François Thomas qui préside SOS Méditerranée tient à rappeler les tragédies, le manquement des Etats, la nécessaire solidarité au moment où les droits humains ne sont plus respectés et où la Méditerranée reste la route migratoire la plus mortelle. Des dizaines de milliers de personnes arrivent dans des conditions invraisemblables et ces mouvements sont alimentés par les conflits en cours. L’Europe ferme les yeux et ignore les pays de première arrivée (l’Italie par exemple) comme en témoignera l’ancien maire de Palerme aujourd’hui député européen Leoluca Orlando.
L’idée est d’associer les régions aux négociations, d’où cette initiative, avec la mise en œuvre de routes, l’accueil des réfugiés. Certaines régions européennes (les euro régions) comme les Canaries ont des compétences pour accueillir les adolescents. Une loi catalane oblige à l’intégration (éducation, travail..) Une solidarité peut donc se tisser entre trois régions qui semblent prêtes : l’Occitanie, la Catalogne, les iles baléares (mais le territoire est si petit et 3000 migrants venus d’Algérie sont déjà arrivés !)

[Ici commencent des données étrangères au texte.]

(** [plt.figure(figsize=size)] *)
Definition plt_figure (size : Z * Z) (st : pyplot) : pyplot :=
  {| plt_rc := plt_rc st; plt_figures := empty_figure (Some size) :: plt_figures st |}.

(** [plt.plot(xs, ys, marker=, linestyle=, color=, markersize=, label=)] *)
Definition plt_plot (line : line2d) : pyplot → pyplot :=
  on_current (λ fig, {|
    fig_size := fig_size fig; fig_lines := fig_lines fig ++ [line];
    fig_annotations := fig_annotations fig; fig_title := fig_title fig;
    fig_xlabel := fig_xlabel fig; fig_ylabel := fig_ylabel fig;
    fig_yaxis_inverted := fig_yaxis_inverted fig; fig_grid := fig_grid fig;
    fig_xticks_rotation := fig_xticks_rotation fig; fig_legend := fig_legend fig;
    fig_tight := fig_tight fig |}).

(** [plt.annotate(text, xy, textcoords=, xytext=, ha=, fontsize=, color=)] *)
Definition plt_annotate (a : annotation) : pyplot → pyplot :=
  on_current (λ fig, {|
    fig_size := fig_size fig; fig_lines := fig_lines fig;
    fig_annotations := fig_annotations fig ++ [a]; fig_title := fig_title fig;
    fig_xlabel := fig_xlabel fig; fig_ylabel := fig_ylabel fig;
    fig_yaxis_inverted := fig_yaxis_inverted fig; fig_grid := fig_grid fig;
    fig_xticks_rotation := fig_xticks_rotation fig; fig_legend := fig_legend fig;
    fig_tight := fig_tight fig |}).

(** [plt.title(text, fontsize=)] *)
Definition plt_title (l : text_label) : pyplot → pyplot :=
  on_current (λ fig, {|
    fig_size := fig_size fig; fig_lines := fig_lines fig;
    fig_annotations := fig_annotations fig; fig_title := Some l;
    fig_xlabel := fig_xlabel fig; fig_ylabel := fig_ylabel fig;
    fig_yaxis_inverted := fig_yaxis_inverted fig; fig_grid := fig_grid fig;
    fig_xticks_rotation := fig_xticks_rotation fig; fig_legend := fig_legend fig;
    fig_tight := fig_tight fig |}).

(** [plt.xlabel(text, fontsize=)] *)
Definition plt_xlabel (l : text_label) : pyplot → pyplot :=
  on_current (λ fig, {|
    fig_size := fig_size fig; fig_lines := fig_lines fig;
    fig_annotations := fig_annotations fig; fig_title := fig_title fig;
    fig_xlabel := Some l; fig_ylabel := fig_ylabel fig;
    fig_yaxis_inverted := fig_yaxis_inverted fig; fig_grid := fig_grid fig;
    fig_xticks_rotation := fig_xticks_rotation fig; fig_legend := fig_legend fig;
    fig_tight := fig_tight fig |}).

(** [plt.ylabel(text, fontsize=)] *)
Definition plt_ylabel (l : text_label) : pyplot → pyplot :=
  on_current (λ fig, {|
    fig_size := fig_size fig; fig_lines := fig_lines fig;
    fig_annotations := fig_annotations fig; fig_title := fig_title fig;
    fig_xlabel := fig_xlabel fig; fig_ylabel := Some l;
    fig_yaxis_inverted := fig_yaxis_inverted fig; fig_grid := fig_grid fig;
    fig_xticks_rotation := fig_xticks_rotation fig; fig_legend := fig_legend fig;
    fig_tight := fig_tight fig |}).

(** [plt.gca().invert_yaxis()]: the direction of the axis is reversed. *)
Definition plt_invert_yaxis : pyplot → pyplot :=
  on_current (λ fig, {|
    fig_size := fig_size fig; fig_lines := fig_lines fig;
    fig_annotations := fig_annotations fig; fig_title := fig_title fig;
    fig_xlabel := fig_xlabel fig; fig_ylabel := fig_ylabel fig;
    fig_yaxis_inverted := negb (fig_yaxis_inverted fig); fig_grid := fig_grid fig;
    fig_xticks_rotation := fig_xticks_rotation fig; fig_legend := fig_legend fig;
    fig_tight := fig_tight fig |}).

(** [plt.grid(b)] *)
Definition plt_grid (b : bool) : pyplot → pyplot :=
  on_current (λ fig, {|
    fig_size := fig_size fig; fig_lines := fig_lines fig;
    fig_annotations := fig_annotations fig; fig_title := fig_title fig;
    fig_xlabel := fig_xlabel fig; fig_ylabel := fig_ylabel fig;
    fig_yaxis_inverted := fig_yaxis_inverted fig; fig_grid := b;
    fig_xticks_rotation := fig_xticks_rotation fig; fig_legend := fig_legend fig;
    fig_tight := fig_tight fig |}).

(** [plt.xticks(rotation=r)] *)
Definition plt_xticks (r : Z) : pyplot → pyplot :=
  on_current (λ fig, {|
    fig_size := fig_size fig; fig_lines := fig_lines fig;
    fig_annotations := fig_annotations fig; fig_title := fig_title fig;
    fig_xlabel := fig_xlabel fig; fig_ylabel := fig_ylabel fig;
    fig_yaxis_inverted := fig_yaxis_inverted fig; fig_grid := fig_grid fig;
    fig_xticks_rotation := Some r; fig_legend := fig_legend fig;
    fig_tight := fig_tight fig |}).

(** An empty label, or one that begins with an underscore, is left out of
    the legend. *)
Definition legend_label (l : line2d) : bool :=
  match line_label l with
  | [] | 95%N :: _ => false
  | _ => true
  end.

Une charte a clôturé la rencontre . Elle réclame une meilleure coordination, une meilleure distribution des rôles, une meilleure connaissance de la crise migratoire avec à la clé plus de ressources. L’Europe finance trop la Lybie : des enquêtes ont démontré la porosité entre les gardes côtes et les trafiquants d’êtres humains. Jacopo Giorgi responsable des questions de protection en mer pour la Méditerranée centrale au HCR s’y engage. Mais les assises réclament aussi l’abolition des sanctions qui pèsent sur les bateaux humanitaires, la mise en oeuvre d’une flotte de sauvetage financée par l’Europe car pour l’instant ce sont les ONGs qui font le travail des états. SOS Méditerranée interpellent l’OMI : « confiez nous une mission de sauvetage et sa confirmation en droit européen »
Il convient de préserver la mémoire de tout cela et de faire un petit pas pour plus d’humanité.